Triamcinolone, most commonly sold under the trade name Aristocort, is a synthetic corticosteroid medically approved as an anti-inflammatory agent in the treatment of eczema, which also reduces the amount of keratin in pores. It may be of most help to those with keratosis pilaris by reducing red, inflamed bumps. Triamcinolone is typically applied three times a day.
Tretinoin, most commonly sold under the trade name Retin-A, is a topical retinoid medically approved in the treatment of acne. This medicine works by causing the outer layer of the skin to grow more rapidly, which decreases the amount of the protein keratin in the skin. As a result, the surface layer of the skin becomes thinner and pores are less likely to become blocked, reducing the occurrence of symptoms related to acne. As keratosis pilaris is manifested through excess keratin in the skin, Tretinoin forms a more effective and core approach to treatment than Triamcinolone, which forms a largely symptomatic approach. Tretinoin is typically applied once a day before bed.
An alternative treatment is Adapalene, a retinoid medication that is a more stable compound, is less sunlight-sensitive, has fewer general side-effects, and may be just as effective as Retin-A. Treatment of KP with Adapalene would be considered an “off-label” use of the medication.
As with Triamcinolone, Tretinoin or any other treatment, once therapy is discontinued, the condition reverts to its original state. However, skin treated with Tretinoin may take several weeks or more to revert to its pre-treatment condition, but may, at the same time, take several weeks or more to show optimal results, with the condition commonly worsening initially, as underlying keratin is brought to the surface of the skin.
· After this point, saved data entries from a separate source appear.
(** C6. When the definition file was written and made
    executable, the SysV Install attempts the start links S87<name> in
    the rc directories of the runlevels 2, 3, 4 and 5 and then the kill
    links K17<name> in those of the runlevels 0, 1 and 6, each one whatever
    the outcome of the others, and reports success: a link that cannot be
    created is skipped.  A link whose name is free and whose creation does
    not fail points to the definition file afterwards. *)
Theorem sysv_Install_links (linux : SystemV.systemVRecord)
    (args : list string) (exe : string) (w : World) :
  let srvPath := SystemV.servicePath linux in
  let script := init_script linux exe args in
  privileged w = true ->
  fs w !! srvPath = None ->
  fault w (EvCreate srvPath) = None ->
  executable w (SystemV.name linux) = (exe, None) ->
  fault w (EvWrite srvPath script) = None ->
  fault w (EvChmod srvPath mode_0755) = None ->
  let r := SystemV.Install linux args w in
  fst r = (("Install " +:+ SystemV.description linux +:+ ":") +:+ success,
           None)
  /\ trace (snd r)
     = trace w
       ++ [EvCheckPrivileges; EvStat srvPath; EvCreate srvPath;
           EvExecutablePath (SystemV.name linux); EvWrite srvPath script;
           EvChmod srvPath mode_0755]
       ++ map (EvSymlink srvPath) (start_links (SystemV.name linux))
       ++ map (EvSymlink srvPath) (kill_links (SystemV.name linux))
       ++ [EvClose srvPath]
  /\ fs (snd r) !! srvPath = Some (File script mode_0755)
  /\ forall link,
       link ∈ start_links (SystemV.name linux)
              ++ kill_links (SystemV.name linux) ->
       fault w (EvSymlink srvPath link) = None ->
       fs w !! link = None ->
       fs (snd r) !! link = Some (Symlink srvPath).
Proof.
  intros srvPath script Hp Hfree Hcreate Hexe Hwrite Hchmod r.
  change (wp (SystemV.Install linux args)
            (fun res w' =>
               res = (("Install " +:+ SystemV.description linux +:+ ":")
                      +:+ success, None)
               /\ trace w'
                  = trace w
                    ++ [EvCheckPrivileges; EvStat srvPath; EvCreate srvPath;
                        EvExecutablePath (SystemV.name linux);
                        EvWrite srvPath script; EvChmod srvPath mode_0755]
                    ++ map (EvSymlink srvPath)
                         (start_links (SystemV.name linux))
                    ++ map (EvSymlink srvPath)
                         (kill_links (SystemV.name linux))
                    ++ [EvClose srvPath]
               /\ fs w' !! srvPath = Some (File script mode_0755)
               /\ forall link,
                    link ∈ start_links (SystemV.name linux)
                           ++ kill_links (SystemV.name linux) ->
                    fault w (EvSymlink srvPath link) = None ->
                    fs w !! link = None ->
                    fs w' !! link = Some (Symlink srvPath)) w).
  unfold SystemV.Install.
  apply wp_bind. unfold wp at 1, checkPrivileges. cbn [fst snd].
  rewrite Hp. cbn [negb].
  unfold SystemV.isInstalled. apply wp_bind, wp_bind.
  unfold wp at 1, os_Stat. cbn [fst snd record fs]. fold srvPath.
  rewrite Hfree. apply wp_ret. cbn [is_nil].
  apply wp_bind. unfold wp at 1, os_Create, syscall.
  cbn [fault record fs trace]. rewrite Hcreate, Hfree. cbn [fst snd].
  apply wp_defer.
  apply wp_bind. unfold wp at 1, executablePath.
  cbn [executable record set_fs fst snd]. rewrite Hexe.
  destruct init_script_ok as (templ & -> & Hrender).
  apply wp_bind. unfold template_Execute. rewrite Hrender. fold script.
  unfold wp at 1, file_Write, syscall.
  cbn [fault record set_fs fs trace]. rewrite Hwrite, lookup_insert_eq.
  cbn [fst snd].
  apply wp_bind. unfold wp at 1, os_Chmod, syscall.
  cbn [fault record set_fs fs trace]. rewrite Hchmod, lookup_insert_eq.
  cbn [fst snd].
  match goal with |- wp _ _ ?w0 => set (w6 := w0) end.
  assert (trace w6
          = trace w ++ [EvCheckPrivileges; EvStat srvPath; EvCreate srvPath;
                        EvExecutablePath (SystemV.name linux);
                        EvWrite srvPath script; EvChmod srvPath mode_0755])
    as Htrace by (cbn; by rewrite <- !app_assoc).
  assert (fault w6 = fault w) as Hfault by done.
  assert (fs w6 !! srvPath = Some (File script mode_0755)) as Hfile
      by (cbn; by rewrite lookup_insert_eq).
  assert (forall q, q <> srvPath -> fs w6 !! q = fs w !! q) as Hother
      by (intros q Hq; cbn; by rewrite !lookup_insert_ne).
  clearbody w6.
  apply wp_bind. unfold wp at 1.
  destruct (symlink_loop srvPath
              (fun i => "/etc/rc" +:+ i +:+ ".d/S87" +:+ SystemV.name linux)
              ["2"; "3"; "4"; "5"] w6)
    as (Ht1 & Hf1 & Hkeep1 & Hcases1 & Hnew1).
  match goal with |- wp _ _ ?w0 => generalize dependent w0 end.
  intros w7 Ht1 Hf1 Hkeep1 Hcases1 Hnew1.
  apply wp_bind. unfold wp at 1.
  destruct (symlink_loop srvPath
              (fun i => "/etc/rc" +:+ i +:+ ".d/K17" +:+ SystemV.name linux)
              ["0"; "1"; "6"] w7)
    as (Ht2 & Hf2 & Hkeep2 & Hcases2 & Hnew2).
  match goal with |- wp _ _ ?w0 => generalize dependent w0 end.
  intros w8 Ht2 Hf2 Hkeep2 Hcases2 Hnew2.
  apply wp_ret.
  assert (forall i tag,
            "/etc/rc" +:+ i +:+ tag +:+ SystemV.name linux <> srvPath)
    as Hne.
  { intros i tag. unfold srvPath, SystemV.servicePath. simpl.
    intros [=]. }
  split_and!.
  - done.
  - rewrite Ht2, Ht1, Htrace. unfold start_links, kill_links.
    rewrite !map_map, <- !app_assoc. done.
  - by apply Hkeep2, Hkeep1.
  - intros link [Hin|Hin]%elem_of_app Hlf Hlfree;
      apply list_elem_of_fmap in Hin as (i & -> & Hi).
    + apply Hkeep2, Hnew1; [done | by rewrite Hfault |].
      left. by rewrite Hother.
    + apply Hnew2; [done | by rewrite Hf1, Hfault |].
      destruct (Hcases1 ("/etc/rc" +:+ i +:+ ".d/K17" +:+ SystemV.name linux))
        as [->|]; [|by right].
      left. by rewrite Hother.
Qed.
Tretinoin is considerably more expensive and dispensed in smaller quantities than Triamcinolone and other treatments. Although it may be the most effective treatment for keratosis pilaris, it is not considered the first line of treatment.
Keratosis pilaris has not been clinically researched for treatment in an unbiased manner, with all claims of success or improvement being purely marketed or anecdotal. The condition is often dismissed outright by practitioners as being presently untreatable giving mere moisturizing suggestions or reassurance that the condition will improve or cease with age, typically after 30. General practitioners are often unable to identify the condition. Ignorance, accompanied with the price, availability, quantity dispensed, time taken for optimal results to be achieved, more serious side-effects, adverse reactions, and worsening of the condition in the initial treatment phase − coupled with the cheaper, safer, and easier availability of other treatments − has hindered Tretinoin from showing its potential in the treatment of this condition.
Exfoliation, intensive moisturizing cremes, lac-hydrin, creams, and lotions containing alpha hydroxy acids and urea may be used to temporarily improve the appearance and texture of affected skin.
Beta hydroxy acids may help improve the appearance and texture of the afflicted skin. Milk baths may provide some cosmetic improvement due to their containing lactic acid, a natural alpha hydroxy acid in milk. Sunlight may be helpful in moderation. Coconut oil may also be helpful if applied to afflicted areas while in the shower. Scratching and picking at KP bumps causes them to redden, and, in many cases, will cause bleeding. Excessive picking can lead to scarring. Wearing clothing that is looser around the affected areas can help reduce the marks, as constant chafing from clothing, such as tight-fitting jeans, is similar to repeatedly scratching the bumps.